What to do
The answer must be every line of the data that holds the word "error".

Dataset items
──────
(* ===== verification/StateSyncSpec.v ===== *)
(** * StateSyncSpec: the theorems on the state synchronisation *)

From Stdlib Require Import Ascii Lia.
From S2P Require Export TypeSearchSpec StateSync.

Section statesync.
Context `{GoRange, ProtoClone, Gtrie}.

(** ** The controls *)

(** Every control refers to tries that exist, and to at least one. *)
Definition sync_ok (st : SyncState) : Prop :=
  map_Forall (λ _ c, pathtrees c ≠ [] ∧ Forall (λ a, a < length (trees st)) (pathtrees c)) (stateSyncPath st).

(** The controls while a path is registered: [n] tries so far, the new one included. *)
Definition ctrls_ok (n : nat) (ctrls : gmap (list string) stateSyncCtrl) : Prop :=
  map_Forall (λ _ c, pathtrees c ≠ [] ∧ Forall (λ a, a < n) (pathtrees c)) ctrls.

Lemma ctrls_ok_add_tree n loc tree ctrls : tree < n → ctrls_ok n ctrls → ctrls_ok n (add_tree loc tree ctrls).
Proof.
  intros Ht Hok. apply map_Forall_insert_2; [|done]. cbn. split; [by destruct (pathtrees _)|].
  apply Forall_app. split; [|by repeat constructor].
  destruct (ctrls !! loc) as [c|] eqn:Hc; [|constructor]. by apply (Hok loc c).
Qed.

Lemma ctrls_ok_schema n e loc tree ctrls :
  tree < n → ctrls_ok n ctrls → ctrls_ok n (addStateSyncSchema e loc tree ctrls).
Proof.
  intros Ht. revert loc ctrls. induction e as [nm k dir IH] using Entry_induction. intros loc ctrls Hok.
  cbn [addStateSyncSchema]. revert ctrls Hok. induction IH as [|nc dir Hnc _ IH]; intros ctrls Hok; [done|].
  cbn [foldl]. by apply IH, Hnc, ctrls_ok_add_tree.
Qed.

Lemma ctrls_ok_parents n up tree ctrls : tree < n → ctrls_ok n ctrls → ctrls_ok n (add_parents up tree ctrls).
Proof.
  intros Ht. revert ctrls. induction up as [|[nm e] up IH]; intros ctrls Hok; [done|].
  cbn [add_parents]. by apply IH, ctrls_ok_add_tree.
Qed.

Lemma sync_ok_add p entry st : sync_ok st → sync_ok (add_sync_path p entry st).
Proof.
  intros Hok. unfold sync_ok, add_sync_path. cbn [trees stateSyncPath]. rewrite length_app. cbn [length].
  apply ctrls_ok_schema, ctrls_ok_parents; [lia..|]. apply map_Forall_insert_2; [|].
  - split; [done|]. repeat constructor. lia.
  - intros loc c [Hne Hc]%Hok. split; [done|]. eapply Forall_impl; [exact Hc|]. cbn. lia.
Qed.

(** No data path is known yet. *)
Definition trees_empty (st : SyncState) : Prop := Forall (λ t, entries t = ∅) (trees st).

Lemma init_loop_ok m paths st st' :
  init_loop m paths st = Ok st' → sync_ok st → trees_empty st → sync_ok st' ∧ trees_empty st'.
Proof.
  revert st. induction paths as [|p paths IH]; intros st; cbn [init_loop]; intros Hr Hok He; [by simplify_outcome|].
  apply outcome_bind_Ok in Hr as ([entry|] & _ & Hr); [|by eapply IH].
  eapply IH; [exact Hr|by apply sync_ok_add|].
  apply Forall_app. split; [done|]. repeat constructor. apply entries_New.
Qed.

Lemma initStateSync_ok m paths st : initStateSync m paths = Ok st → sync_ok st ∧ trees_empty st.
Proof. intros Hr. eapply init_loop_ok; [exact Hr| |by constructor]. apply map_Forall_empty. Qed.

(** ** Updates from the system *)

(** The part of a model update that concerns the synchronisation. *)
Inductive sync_op : Type := SCreate (path : string) | SDelete (path : string).

Definition op_path (op : sync_op) : string := match op with SCreate p | SDelete p => p end.

Definition run_op (m : SchemaModel) (sync : option SyncState) (op : sync_op) : outcome error (option SyncState) :=
  entry ← FindSchemaByXPath (m_MO m) (op_path op);
  match op with
  | SCreate path => addStateSyncPath sync entry path
  | SDelete path => deleteStateSyncPath sync entry path
  end.

(** The updates, the first one first. *)
Fixpoint run_ops (m : SchemaModel) (sync : option SyncState) (ops : list sync_op)
    : outcome error (option SyncState) :=
  match ops with
  | [] => mret sync
  | op :: ops => sync ← run_op m sync op; run_ops m sync ops
  end.

(** The change an update makes to a trie. *)
Definition op_change (op : sync_op) (n : trie bool) : trie bool :=
  match op with SCreate p => trie_Add n p true | SDelete p => trie_Remove n p end.

Lemma run_op_inv m st op r :
  run_op m (Some st) op = Ok r →
  ∃ entry st', FindSchemaByXPath (m_MO m) (op_path op) = Ok entry ∧ r = Some st' ∧
    update_sync_path (op_change op) st entry = Ok st'.
Proof.
  intros Hr. apply outcome_bind_Ok in Hr as (entry & He & Hr). exists entry.
  destruct op as [q|q]; cbn [op_change addStateSyncPath deleteStateSyncPath] in *;
    (destruct (update_sync_path _ st entry) as [st'| | |]; [|done..]; exists st'; cbn in Hr; by simplify_outcome).
Qed.

(** The last update of a path created it; [b] is what was known before. *)
Fixpoint live (b : bool) (p : string) (ops : list sync_op) : bool :=
  match ops with
  | [] => b
  | SCreate q :: ops => live (bool_decide (q = p) || b) p ops
  | SDelete q :: ops => live (negb (bool_decide (q = p)) && b) p ops
  end.

(** A data path is recorded in a trie. *)
Definition recorded (st : SyncState) (p : string) : Prop :=
  ∃ a t, trees st !! a = Some t ∧ is_Some (entries t !! p).

(** The trie that records the data paths of an entry. *)
Definition own_tree (st : SyncState) (entry : option EntryPtr) (a : nat) : Prop :=
  ∃ e c, entry = Some e ∧ stateSyncPath st !! ptr_loc e = Some c ∧ syncRequired c = true ∧ head (pathtrees c) = Some a.

(** What is recorded is live, and recorded in the trie of its own entry only. *)
Definition records (m : SchemaModel) (known : string → bool) (st : SyncState) : Prop :=
  ∀ a t p, trees st !! a = Some t → is_Some (entries t !! p) →
    known p = true ∧ ∃ entry, FindSchemaByXPath (m_MO m) p = Ok entry ∧ own_tree st entry a.

(** An update changes the own trie of the entry, or nothing. *)
Lemma update_sync_path_cases f st entry st' :
  update_sync_path f st entry = Ok st' →
  (∃ n, own_tree st entry n ∧ st' = mkSync (alter f n (trees st)) (stateSyncPath st) (stateSyncSchemaPath st)) ∨
  (st' = st ∧ ∀ n, ¬ own_tree st entry n).
Proof.
  unfold update_sync_path. destruct entry as [e|]; [|intros; simplify_outcome; right; split; [done|]; by intros n (?&?&?&?)].
  destruct (stateSyncPath st !! ptr_loc e) as [c|] eqn:Hc.
  2: { intros; simplify_outcome. right. split; [done|]. intros n (? & ? & [= <-] & ? & _). congruence. }
  destruct (syncRequired c) eqn:Hs.
  2: { intros; simplify_outcome. right. split; [done|]. intros n (? & ? & [= <-] & Hc' & Hs' & _). congruence. }
  destruct (pathtrees c) as [|n l] eqn:Hp; [done|]. intros; simplify_outcome. left. exists n. split; [|done].
  exists e, c. by rewrite Hp.
Qed.

Lemma own_tree_unique st entry a b : own_tree st entry a → own_tree st entry b → a = b.
Proof. intros (e & c & -> & Hc & _ & Ha) (e' & c' & [= <-] & Hc' & _ & Hb). congruence. Qed.

Lemma own_tree_same st st' entry a : stateSyncPath st' = stateSyncPath st → own_tree st entry a → own_tree st' entry a.
Proof. intros Heq (e & c & ? & ? & ? & ?). exists e, c. by rewrite Heq. Qed.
──────
Response to the exercise
Definition run_op (m : SchemaModel) (sync : option SyncState) (op : sync_op) : outcome error (option SyncState) :=
    : outcome error (option SyncState) :=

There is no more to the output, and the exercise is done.